Series 1, worth N19.95 billion, carries a 181-day tenor and matures 20 May 2026. Series 2, worth N99.92 billion, runs 265 days and matures 12 August 2026. Both were issued at discount and redeemed at par with implied yields of 17.50 percent and 19 percent.
David Adonri, Vice Chairman of Highcap Securities Limited, stated: “Dangote Cement’s Commercial Paper listing on NGX signals growing sophistication in Nigeria’s short-term debt market. The attractive yields of these instruments highlight strong investor appetite for high-quality, short-tenor corporate debt, and provide a benchmark for future issuances.”
DECISION HIGHLIGHT
NGX converted a previously over-the-counter corporate funding instrument into an exchange-traded security. The decision shifts Commercial Papers from private liquidity arrangements into transparent market pricing infrastructure.
DECISION MEMO
The listing is not merely a corporate funding event but a market structure reform. Nigerian corporates historically relied on bank overdrafts or opaque dealer-broker CP placements. That structure concentrated pricing power within banks and limited secondary market discovery.
By migrating CPs onto a public trading venue, the exchange is attempting to standardise short-term credit risk pricing. Transparency forces credit differentiation. Strong issuers borrow cheaper, weaker issuers pay a premium or stay excluded.
Dangote Cement’s participation serves as anchor collateral for the reform. A top-tier issuer reduces adoption risk for institutional investors who require liquidity assurance before allocating to a new market segment.
Adonri’s reference to “a benchmark for future issuances” reflects the real policy intention. The transaction is less about Dangote funding working capital and more about creating a sovereign domestic yield curve below one year maturity. Nigeria’s debt market has long had a missing middle between treasury bills and corporate bonds. This listing attempts to fill that maturity gap.

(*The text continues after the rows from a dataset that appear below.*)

(* ===== verification/MrtRoute.v ===== *)
(** * MrtRoute: [find_route] makes the routes that [spec_find] says *)

From stdpp Require Import sorting functions.
From iris.proofmode Require Import proofmode.
From iris.base_logic.lib Require Import iprop own ghost_map.
From S2P Require Import Prelude Inet6 Links Pim RpMatch Vif Mrt PimLogic MrtSpec MrtTable MrtCreate MrtRp MrtDelete MrtDrop MrtCache MrtFind.
Open Scope Z_scope.

Section Route.
Context `{!pimG Σ}.
Implicit Types (N : nodes) (T : table) (B : bound) (X Y : gset sockaddr_in6) (w : what).

(** What a call of [find_route] leaves and answers. *)
Definition gives (rT : option route * table) (Φ : ptr -> iProp Σ) : iProp Σ :=
  ∀ N B X Y, ⌜consistent rT.2 B X Y /\ match rT.1 with Some r => is_Some (rT.2 !! r) | None => True end⌝ -∗
    rep N rT.2 B X Y -∗ Φ (nd N <$> rT.1).

Lemma gives_none T Φ : gives (None, T) Φ -∗ table_rep T -∗ Φ None.
Proof. iIntros "W (%N & %B & %X & %Y & %Hc & R)". by iApply ("W" $! N with "[] R"). Qed.

Lemma has_sg_iff g T : ~ has_sg g T <-> forall a, T !! SG a g = None.
Proof.
  split.
  - intros H a. destruct (T !! SG a g) as [b|] eqn:E; [|done]. exfalso. apply H. by exists (SG a g), b.
  - intros H ([a x|x|x] & b & E & Hx); [|done|done]. subst x. by rw H in E.
Qed.

(** ** A source that cannot be reached *)

Definition undone g T : table := if decide (T !! WC g <> Some false /\ ~ has_sg g T) then delete (WC g) T else T.

Lemma wps_undo_group N T B X Y g Φ : consistent T B X Y -> g ∈ Y -> rep N T B X Y -∗
  (table_rep (undone g T) -∗ Φ tt) -∗ wps (undo_group (Some (gn N g))) Φ.
Proof.
  iIntros (Hc Hg) "(S & G & C & E & R) W". unfold undo_group. iApply wps_bind. iApply (wps_load_group with "G"); [done|].
  iIntros (e (Ew & _ & Em)) "G". rw Ew.
  iApply (wps_bind_mono _ _ _ (fun new => ⌜new = true <-> T !! WC g <> Some false⌝ ∗ ents N T)%I with "[E]").
  { unfold route_ptr. destruct (T !! WC g) as [b|] eqn:Ht.
    - iApply wps_bind. iApply (wps_load_ent with "E"); [done|]. iIntros (m Hm) "E". iApply wps_ret. iFrame. iPureIntro.
      destruct Hm as (Hn & _). cbn in Hn. rw Hn. by destruct b.
    - iApply wps_ret. iFrame. by iPureIntro. }
  iIntros (new) "[%Hn E]". unfold undone.
  destruct (decide (new = true /\ g_mrtlink e = None)) as [[D1 D2]|D].
  - rw Hn in D1. rw Em in D2. rw decide_True; [|split; [done|by apply has_sg_iff]].
    assert (Et : without (of_group g) T = delete (WC g) T).
    { rewrite <- (without_delete (of_group g) T (WC g)) by (cbn; by rw bool_decide_true). apply no_group_routes.
      - intros a. by rw lookup_delete_ne.
      - by rw lookup_delete_eq. }
    iApply (wps_delete_group with "[$S $G $C $E $R]"); [done|done|]. by rw Et.
  - rw decide_False; [|rw -Hn has_sg_iff -Em; tauto]. iApply wps_ret. iApply "W". iExists N, B, X, Y. iSplit; [done|]. iFrame.
Qed.

(** ** What a new (S,G) entry copies *)

Lemma wps_oif_source N T0 T B X Y g Φ : world -> consistent T0 B X Y -> g ∈ Y -> is_Some (group_rp pim_start g) ->
  (T !! WC g = None <-> T0 !! WC g = None) -> rp_infos -∗ rep N T B X Y -∗
  (∀ B' r, ⌜consistent T0 B' X Y /\ is_Some (B' !! g) /\ match r with SG _ _ => False | _ => True end⌝ -∗
     rep N T B' X Y -∗ Φ (route_ptr N T r)) -∗
  wps (oif_source (Some (gn N g)) g) Φ.
Proof.
  iIntros (Hw Hc Hg [a0 Ha0] Hwc) "#I (S & G & C & E & R) W". destruct Hw as [Hok _ _]. unfold oif_source.
  iApply wps_bind. iApply (wps_load_group with "G"); [done|]. iIntros (e (Ew & Ex & _)) "G". rw Ew.
  destruct (route_ptr N T (WC g)) as [j|] eqn:Ej.
  - iApply wps_ret. rewrite <- Ej. iApply ("W" $! B (WC g) with "[] [$S $G $C $E $R]"). iPureIntro. split_and!; [done| |done].
    destruct (T0 !! WC g) as [b|] eqn:E0; [apply (proj1 (proj2 Hc) g); by rw E0|].
    exfalso. pose proof (proj2 Hwc eq_refl) as Hn. apply (route_none N) in Hn. congruence.
  - rw Ex. destruct (B !! g) as [r|] eqn:HB.
    + destruct (bound_group_rp B Y g r) as (a & i & Hl & _); [apply Hc|done|].
      iApply (wps_rp_route with "G R"); [done|done|done|done|]. iIntros "G R".
      iApply ("W" $! B (RP a) with "[] [$S $G $C $E $R]"). iPureIntro. split_and!; [done|by rw HB|done].
    + iApply wps_bind. iApply (wps_rp_grp_match with "I"); [done|]. iIntros (rg Hrg) "_". unfold rp_entry_for in Hrg.
      rw Ha0 in Hrg. destruct Hrg as (r & i & -> & Hl). iApply wps_bind.
      iApply (wps_bind_rp with "I G C"); [done|done|done|]. iIntros "G C".
      assert (rp_at a0 i) as Hi by (by destruct Hl as (? & ? & _ & _ & _ & ?)).
      iApply (wps_load_mrtlink with "R"); [done|done|]. iIntros "R". iApply wps_ret.
      iApply ("W" $! _ (RP a0) with "[] [$S $G $C $E $R]"). iPureIntro.
      split_and!; [by eapply consistent_bind|by rw lookup_insert_eq|done].
Qed.

Lemma wps_setup_sg N T0 B X Y a g flags Φ : world -> consistent T0 B X Y -> a ∈ X -> g ∈ Y ->
  (SSMGROUP pim_start g = true \/ is_Some (group_rp pim_start g)) -> rp_infos -∗ rep N (add_route (SG a g) T0) B X Y -∗
  (∀ B', ⌜consistent (add_route (SG a g) T0) B' X Y⌝ -∗ rep N (add_route (SG a g) T0) B' X Y -∗ Φ tt) -∗
  wps (setup_sg (Some (nd N (SG a g))) (Some (gn N g)) (Some (sn N a)) a g flags) Φ.
Proof.
  iIntros (Hw Hc Ha Hg Hrp) "#I R W". set (T := add_route (SG a g) T0).
  assert (Hs : is_Some (T !! SG a g)) by (apply lookup_add_route; by left). destruct Hs as [new Hs].
  unfold setup_sg. iApply wps_get. iIntros (s He).
  assert (Ess : SSMGROUP s g = SSMGROUP pim_start g) by (unfold SSMGROUP; by rw (e_ssmp _ _ _ _ He) (e_ssmm _ _ _ _ He)).
  rw Ess. iApply (wps_bind_mono _ _ _ (fun _ => ∃ B', ⌜consistent T B' X Y⌝ ∗ rep N T B' X Y)%I with "[R]").
  - destruct (SSMGROUP pim_start g) eqn:Hssm.
    { iApply wps_ret. iExists B. iFrame. iPureIntro. apply consistent_add_sg; [done|done|done|]. by left. }
    destruct Hrp as [?|Hrp]; [done|]. iApply wps_bind.
    iApply (wps_oif_source N T0 with "I R"); [done|done|done|done|unfold T; by rw lookup_add_other|].
    iIntros (B' r (Hc' & HB & Hr)) "R".
    assert (Hc2 : consistent T B' X Y) by (apply consistent_add_sg; [done|done|done|by right]).
    unfold route_ptr. destruct (T !! r) as [new'|] eqn:Ht; [|iApply wps_ret; iExists B'; by iFrame].
    iDestruct "R" as "(S & G & C & E & R)". iApply wps_bind.
    iApply (wps_copy_oifs with "E"); [apply Hw|by destruct r|by rw Ht|by rw Hs|]. iIntros "E".
    destruct (has flags MRTF_RP); [|iApply wps_ret; iExists B'; by iFrame].
    iApply wps_bind. iApply (wps_load_ent with "E"); [done|]. iIntros (m2 _) "E".
    iApply wps_bind. iApply (wps_set_toward with "E"); [by rw Hs|]. iIntros "E".
    iApply (wps_set_rp_flag with "E"); [by rw Hs|]. iIntros "E". iExists B'. by iFrame.
  - iIntros (_) "(%B' & %Hc' & S & G & C & E & R)". iApply wps_bind. iApply (wps_load_ent with "E"); [done|]. iIntros (m _) "E".
    iApply (wps_bind_mono _ _ _ (fun _ => srcs_rep N T X ∗ ents N T)%I with "[S E]").
    { destruct (negb (has (m_flags m) MRTF_RP)); [|iApply wps_ret; iFrame].
      iApply wps_bind. iApply (wps_load_source with "S"); [done|]. iIntros (e _) "S".
      iApply (wps_set_toward with "E"); [by rw Hs|]. iIntros "E". iFrame. }
    iIntros (_) "[S E]". iApply wps_bind. iApply (wps_move_kernel_cache with "[$S $G $R] E"); [apply Hw|done|done|].
    iIntros "R E". iApply wps_bind. iApply (wps_load_ent with "E"); [done|]. iIntros (m' _) "E".
    destruct (negb (has (m_flags m') (Z.lor MRTF_RP MRTF_KERNEL_CACHE))).
    + iApply (wps_add_kernel_cache with "R E"); [apply Hw|done|done|]. iIntros "(S & G & R) E". iApply ("W" $! B'); [done|]. iFrame.
    + iApply wps_ret. iDestruct "R" as "(S & G & R)". iApply ("W" $! B'); [done|]. iFrame.
Qed.

(** ** The (S,G) entry *)

Lemma consistent_add_source T B X Y a : consistent T B X Y -> source_ok pim_start a = true -> consistent T B ({[a]} ∪ X) Y.
Proof.
  intros (C1 & C2 & C3 & C4 & C5) Ha. split_and!; [|done|done|done|].
  - intros x g H%C1. set_solver.
  - intros x [->%elem_of_singleton|Hx]%elem_of_union; [done|by apply C5].
Qed.

Definition with_sn N sn' := mkNodes sn' (gn N) (nd N).

Lemma ents_with_sn N T B X Y sn' : consistent T B X Y -> (forall x, x ∈ X -> sn' x = sn N x) -> ents N T ⊢ ents (with_sn N sn') T.
Proof.
  intros Hc H. apply ents_ext. intros [a g|g|a] Hr; split; try done. split; [|done]. apply H. by apply (proj1 Hc) in Hr as (? & _).
Qed.

Lemma wps_sg_route junk N T B X Y a g flags Φ : world -> consistent T B X Y -> g ∈ Y -> sa_ok a -> sa_ok g ->
  (SSMGROUP pim_start g = true \/ is_Some (group_rp pim_start g)) -> rp_infos -∗ rep N T B X Y -∗
  gives (spec_create_sg pim_start T a g) Φ -∗
  wps (sg_route junk (Some (gn N g)) a g flags) Φ.
Proof.
  iIntros (Hw Hc Hg Oa Og Hrp) "#I (S & G & C & E & R) W". unfold sg_route. iApply wps_bind.
  iApply (wps_create_srcentry with "S"); [apply Hw|done|apply Hc| |].
  { intros Hx g'. destruct (T !! SG a g') eqn:Et; [|done]. exfalso. apply Hx. apply (proj1 Hc a g'). by rw Et. }
  iIntros (sn' Hsn) "S". unfold spec_create_sg. destruct (source_ok pim_start a) eqn:Hso.
  2: { iApply wps_bind. iApply (wps_undo_group with "[$S $G $C $E $R]"); [done|done|]. iIntros "T". iApply wps_ret.
       by iApply (gives_none with "W"). }
  set (N1 := with_sn N sn'). set (X1 := {[a]} ∪ X).
  assert (Hc1 : consistent T B X1 Y) by by apply consistent_add_source.
  iDestruct (ents_with_sn N T B X Y sn' with "E") as "E"; [done|done|]. fold N1.
  iDestruct (grps_ext N N1 T T B B with "G") as "G"; [done|done|done|].
  iDestruct (chains_ext N N1 with "C") as "C"; [done|]. iDestruct (rp_ents_ext N N1 T T with "R") as "R"; [done|].
  iApply wps_bind.
  iApply (wps_create_sg junk N1 T B X1 Y a g with "S G E"); [set_solver|done|done|done| | |].
  { intros x Hx. by apply (proj1 Hc1) in Hx as (? & _). }
  { intros x Hx. by apply (proj1 Hc1) in Hx as (_ & ? & _). }
  iIntros (nd' Hnd) "S G E". fold (with_nd N1 nd'). set (N2 := with_nd N1 nd'). set (T' := add_route (SG a g) T).
  iDestruct (chains_ext N1 N2 with "C") as "C"; [done|].
  iDestruct (rp_ents_with_nd N1 T T' nd' with "R") as "R"; [done|intros; unfold T'; by rw lookup_add_other|]. fold N2.
  assert (Hs : is_Some (T' !! SG a g)) by (apply lookup_add_route; by left). assert (Hs' := Hs). destruct Hs' as [new Hs'].
  iApply wps_bind. iApply (wps_load_ent N2 with "E"); [done|]. iIntros (m Hm) "E".
  iApply (wps_bind_mono _ _ _ (fun _ => ∃ B', ⌜consistent T' B' X1 Y⌝ ∗ rep N2 T' B' X1 Y)%I with "[S G C E R]").
  - destruct (has (m_flags m) MRTF_NEW) eqn:Hnew.
    + iApply (wps_setup_sg N2 T B X1 Y a g with "I [$S $G $C $E $R]"); [done|done|set_solver|done|done|].
      iIntros (B') "%Hc' R". iExists B'. by iFrame.
    + iApply wps_ret. iExists B. iFrame. iPureIntro.
      assert (is_Some (T !! SG a g)) as Hold.
      { destruct (T !! SG a g) eqn:Et; [done|]. exfalso. unfold T' in Hs'. rw lookup_add in Hs'; [|done].
        rw lookup_insert_eq in Hs'. injection Hs' as <-. destruct Hm as (Hn & _). cbn in Hn. congruence. }
      apply consistent_add_sg; [done|set_solver|done|by apply (proj1 Hc) in Hold as (_ & _ & ?)].
  - iIntros (_) "(%B' & %Hc' & R)". iApply wps_ret. iApply ("W" $! N2 B' X1 Y with "[] R"). by iPureIntro.
Qed.

(** ** The (star,star,RP) entry *)

Lemma rp_at_unique a i j : rps_ok pim_start -> rp_at a i -> rp_at a j -> i = j.
Proof. intros Hok (e & Ei & Ea) (e' & Ej & Ea'). eapply (ro_distinct _ Hok); [done|done|congruence]. Qed.

Lemma wps_pmbr_route junk N T B X Y source group Φ : world -> consistent T B X Y -> rp_infos -∗ rep N T B X Y -∗
  gives (match request_rp pim_start source group with Some a => (Some (RP a), add_route (RP a) T) | None => (None, T) end) Φ -∗
  wps (pmbr_route junk source group) Φ.
Proof.
  iIntros (Hw Hc) "#I (S & G & C & E & R) W". unfold pmbr_route. assert (Hok : rps_ok pim_start) by apply Hw.
  iApply wps_bind. iApply (wps_request_rp with "I"); [done|]. iIntros (p Hp) "_". unfold rp_is in Hp.
  destruct (request_rp pim_start source group) as [a|].
  2: { rw Hp. iApply wps_ret. iApply ("W" $! N with "[] [$S $G $C $E $R]"). by iPureIntro. }
  destruct Hp as (i & -> & Hi). pose proof (consistent_add_rp T B X Y a i Hc Hi) as Hc'.
  iDestruct (rp_ents_open with "R") as "[Cm R]"; [done|done|]. wload "Cm" as e Ee. cbn in Ee. injection Ee as Em.
  iDestruct ("R" $! N T with "[] Cm") as "R"; [done|]. rw Em. unfold route_ptr. destruct (T !! RP a) as [new|] eqn:Ht.
  - iApply wps_ret. assert (Et : add_route (RP a) T = T) by (unfold add_route; by rw Ht). rw Et.
    iApply ("W" $! N with "[] [$S $G $C $E $R]"). iPureIntro. split; [done|]. cbn. by rw Ht.
  - iApply wps_bind. iApply (wps_create_rp with "R E"); [intros; by eapply rp_at_unique|done|].
    iIntros (nd' Hnd) "R E". fold (with_nd N nd'). set (T' := add_route (RP a) T).
    iDestruct (srcs_with_nd N T T' X nd' with "S") as "S"; [done|intros; unfold T'; by rw lookup_add_other|].
    iDestruct (grps_with_nd N T T' B Y nd' with "G") as "G"; [done|intros; unfold T'; by rw lookup_add_other|intros; unfold T'; by rw lookup_add_other|].
    iDestruct (chains_ext N (with_nd N nd') with "C") as "C"; [done|].
    assert (Hs : is_Some (T' !! RP a)) by (apply lookup_add_route; by left).
    iApply wps_bind. iApply (wps_set_toward _ _ _ _ (with_nd N nd') with "E"); [done|]. iIntros "E". iApply wps_ret.
    iApply ("W" $! (with_nd N nd') with "[] [$S $G $C $E $R]"). by iPureIntro.
Qed.
End Route.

The deeper implication is banking disintermediation. Once corporates can roll short-term paper transparently, treasury desks compete directly with lenders for working capital financing. The exchange becomes a credit allocation platform rather than purely an equity venue.
DATA BOX
Programme size: N500bn
Listed amount: N119.87bn
Series 1: N19.95bn, 181 days, 17.50% yield
Series 2: N99.92bn, 265 days, 19% yield
Listing date: 18 Feb 2026
Redemption value: N1,000 per unit
WHO WINS / WHO LOSES
Winners:
Large corporates accessing cheaper short-term funding
Institutional investors seeking yield above treasury bills
The exchange gaining fixed-income relevance
Losers:
Banks dependent on short-term corporate lending margins
Weaker corporates unable to meet disclosure standards
Private placement dealers losing pricing opacity advantage
POLICY SIGNALS
Authorities are prioritising domestic capital market intermediation over bank balance-sheet dominance. Expect similar migration of other money-market instruments into exchange-visible structures.
INVESTOR SIGNAL
The emergence of tradable CP benchmarks introduces a private sector risk curve, improving asset allocation models for pension funds and asset managers. Investors now price corporate liquidity risk separately from sovereign risk.
RISK RADAR
Liquidity risk remains if secondary trading volumes stay thin.
Credit concentration risk emerges if issuance is dominated by top conglomerates.
Market confidence could weaken if the first default occurs before diversification develops.
The reform’s success depends less on this issuance and more on whether mid-tier corporates can eventually access the platform without destabilising trust.